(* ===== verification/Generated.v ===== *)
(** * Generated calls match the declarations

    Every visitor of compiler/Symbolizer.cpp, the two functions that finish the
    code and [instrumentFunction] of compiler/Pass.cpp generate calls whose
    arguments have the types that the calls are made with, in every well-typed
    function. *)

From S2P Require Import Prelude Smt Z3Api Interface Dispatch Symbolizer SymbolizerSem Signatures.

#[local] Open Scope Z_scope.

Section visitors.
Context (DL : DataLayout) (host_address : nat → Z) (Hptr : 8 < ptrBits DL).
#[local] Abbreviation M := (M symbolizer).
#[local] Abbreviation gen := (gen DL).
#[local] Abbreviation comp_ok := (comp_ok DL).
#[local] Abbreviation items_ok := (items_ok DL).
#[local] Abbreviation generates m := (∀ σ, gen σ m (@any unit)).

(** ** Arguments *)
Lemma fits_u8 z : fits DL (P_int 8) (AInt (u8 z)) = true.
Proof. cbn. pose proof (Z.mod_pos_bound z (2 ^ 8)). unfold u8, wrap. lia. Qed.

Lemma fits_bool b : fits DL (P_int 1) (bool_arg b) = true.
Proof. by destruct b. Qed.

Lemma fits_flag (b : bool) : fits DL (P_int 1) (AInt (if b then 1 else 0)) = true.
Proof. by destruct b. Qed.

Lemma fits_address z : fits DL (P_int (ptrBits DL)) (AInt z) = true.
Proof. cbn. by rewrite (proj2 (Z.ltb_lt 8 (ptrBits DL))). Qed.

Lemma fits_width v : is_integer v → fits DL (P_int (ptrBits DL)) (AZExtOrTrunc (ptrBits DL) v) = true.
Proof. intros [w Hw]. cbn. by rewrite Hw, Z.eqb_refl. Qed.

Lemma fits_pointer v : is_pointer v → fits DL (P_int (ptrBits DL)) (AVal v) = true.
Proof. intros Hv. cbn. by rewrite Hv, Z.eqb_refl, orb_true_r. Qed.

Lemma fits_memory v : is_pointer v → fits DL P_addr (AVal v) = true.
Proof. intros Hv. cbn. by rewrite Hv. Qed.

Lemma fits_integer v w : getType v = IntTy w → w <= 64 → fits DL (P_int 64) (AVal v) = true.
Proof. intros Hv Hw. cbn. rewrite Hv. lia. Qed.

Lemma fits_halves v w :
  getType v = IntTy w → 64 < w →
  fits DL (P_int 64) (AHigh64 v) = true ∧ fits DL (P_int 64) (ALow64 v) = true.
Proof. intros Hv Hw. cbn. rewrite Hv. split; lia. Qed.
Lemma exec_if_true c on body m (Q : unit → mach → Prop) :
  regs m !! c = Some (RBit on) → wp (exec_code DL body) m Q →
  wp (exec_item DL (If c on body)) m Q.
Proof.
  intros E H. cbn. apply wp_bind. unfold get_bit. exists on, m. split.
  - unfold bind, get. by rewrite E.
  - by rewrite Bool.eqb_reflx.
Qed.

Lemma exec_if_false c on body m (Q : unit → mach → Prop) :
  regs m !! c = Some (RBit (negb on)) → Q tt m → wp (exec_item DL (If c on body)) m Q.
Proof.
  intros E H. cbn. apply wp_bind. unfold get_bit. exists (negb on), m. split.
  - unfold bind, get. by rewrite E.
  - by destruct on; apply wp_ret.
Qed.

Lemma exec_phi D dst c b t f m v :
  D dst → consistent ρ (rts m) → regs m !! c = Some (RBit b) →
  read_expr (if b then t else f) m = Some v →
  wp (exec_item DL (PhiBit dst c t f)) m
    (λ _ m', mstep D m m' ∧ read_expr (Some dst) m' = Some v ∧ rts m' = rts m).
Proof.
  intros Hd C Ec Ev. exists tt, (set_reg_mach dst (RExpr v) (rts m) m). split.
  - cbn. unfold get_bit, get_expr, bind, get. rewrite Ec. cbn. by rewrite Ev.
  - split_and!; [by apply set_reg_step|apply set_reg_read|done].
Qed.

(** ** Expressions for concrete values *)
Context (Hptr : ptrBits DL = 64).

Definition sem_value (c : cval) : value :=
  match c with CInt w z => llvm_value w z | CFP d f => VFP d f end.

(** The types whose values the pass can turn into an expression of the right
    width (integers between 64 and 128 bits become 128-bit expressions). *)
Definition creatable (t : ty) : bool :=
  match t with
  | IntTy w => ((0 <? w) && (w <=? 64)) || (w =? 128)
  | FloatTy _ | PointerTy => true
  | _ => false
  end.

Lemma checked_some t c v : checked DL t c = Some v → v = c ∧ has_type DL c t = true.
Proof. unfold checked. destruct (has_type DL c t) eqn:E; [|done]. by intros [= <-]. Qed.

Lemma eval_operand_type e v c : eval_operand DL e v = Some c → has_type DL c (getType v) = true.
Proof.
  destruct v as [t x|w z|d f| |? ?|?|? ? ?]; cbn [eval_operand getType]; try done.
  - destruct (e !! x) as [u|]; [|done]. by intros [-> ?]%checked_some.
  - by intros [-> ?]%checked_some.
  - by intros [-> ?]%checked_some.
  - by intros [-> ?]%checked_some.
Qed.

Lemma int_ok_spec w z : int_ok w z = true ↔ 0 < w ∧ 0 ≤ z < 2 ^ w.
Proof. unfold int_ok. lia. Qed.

===============

▸ About this task: Copy the records above faithfully. Begin at their first line, end at the line containing "Section visitors.", and include nothing else.

▸ Response to the exercise:
(* ===== verification/Generated.v ===== *)
(** * Generated calls match the declarations

    Every visitor of compiler/Symbolizer.cpp, the two functions that finish the
    code and [instrumentFunction] of compiler/Pass.cpp generate calls whose
    arguments have the types that the calls are made with, in every well-typed
    function. *)

From S2P Require Import Prelude Smt Z3Api Interface Dispatch Symbolizer SymbolizerSem Signatures.

#[local] Open Scope Z_scope.

Section visitors.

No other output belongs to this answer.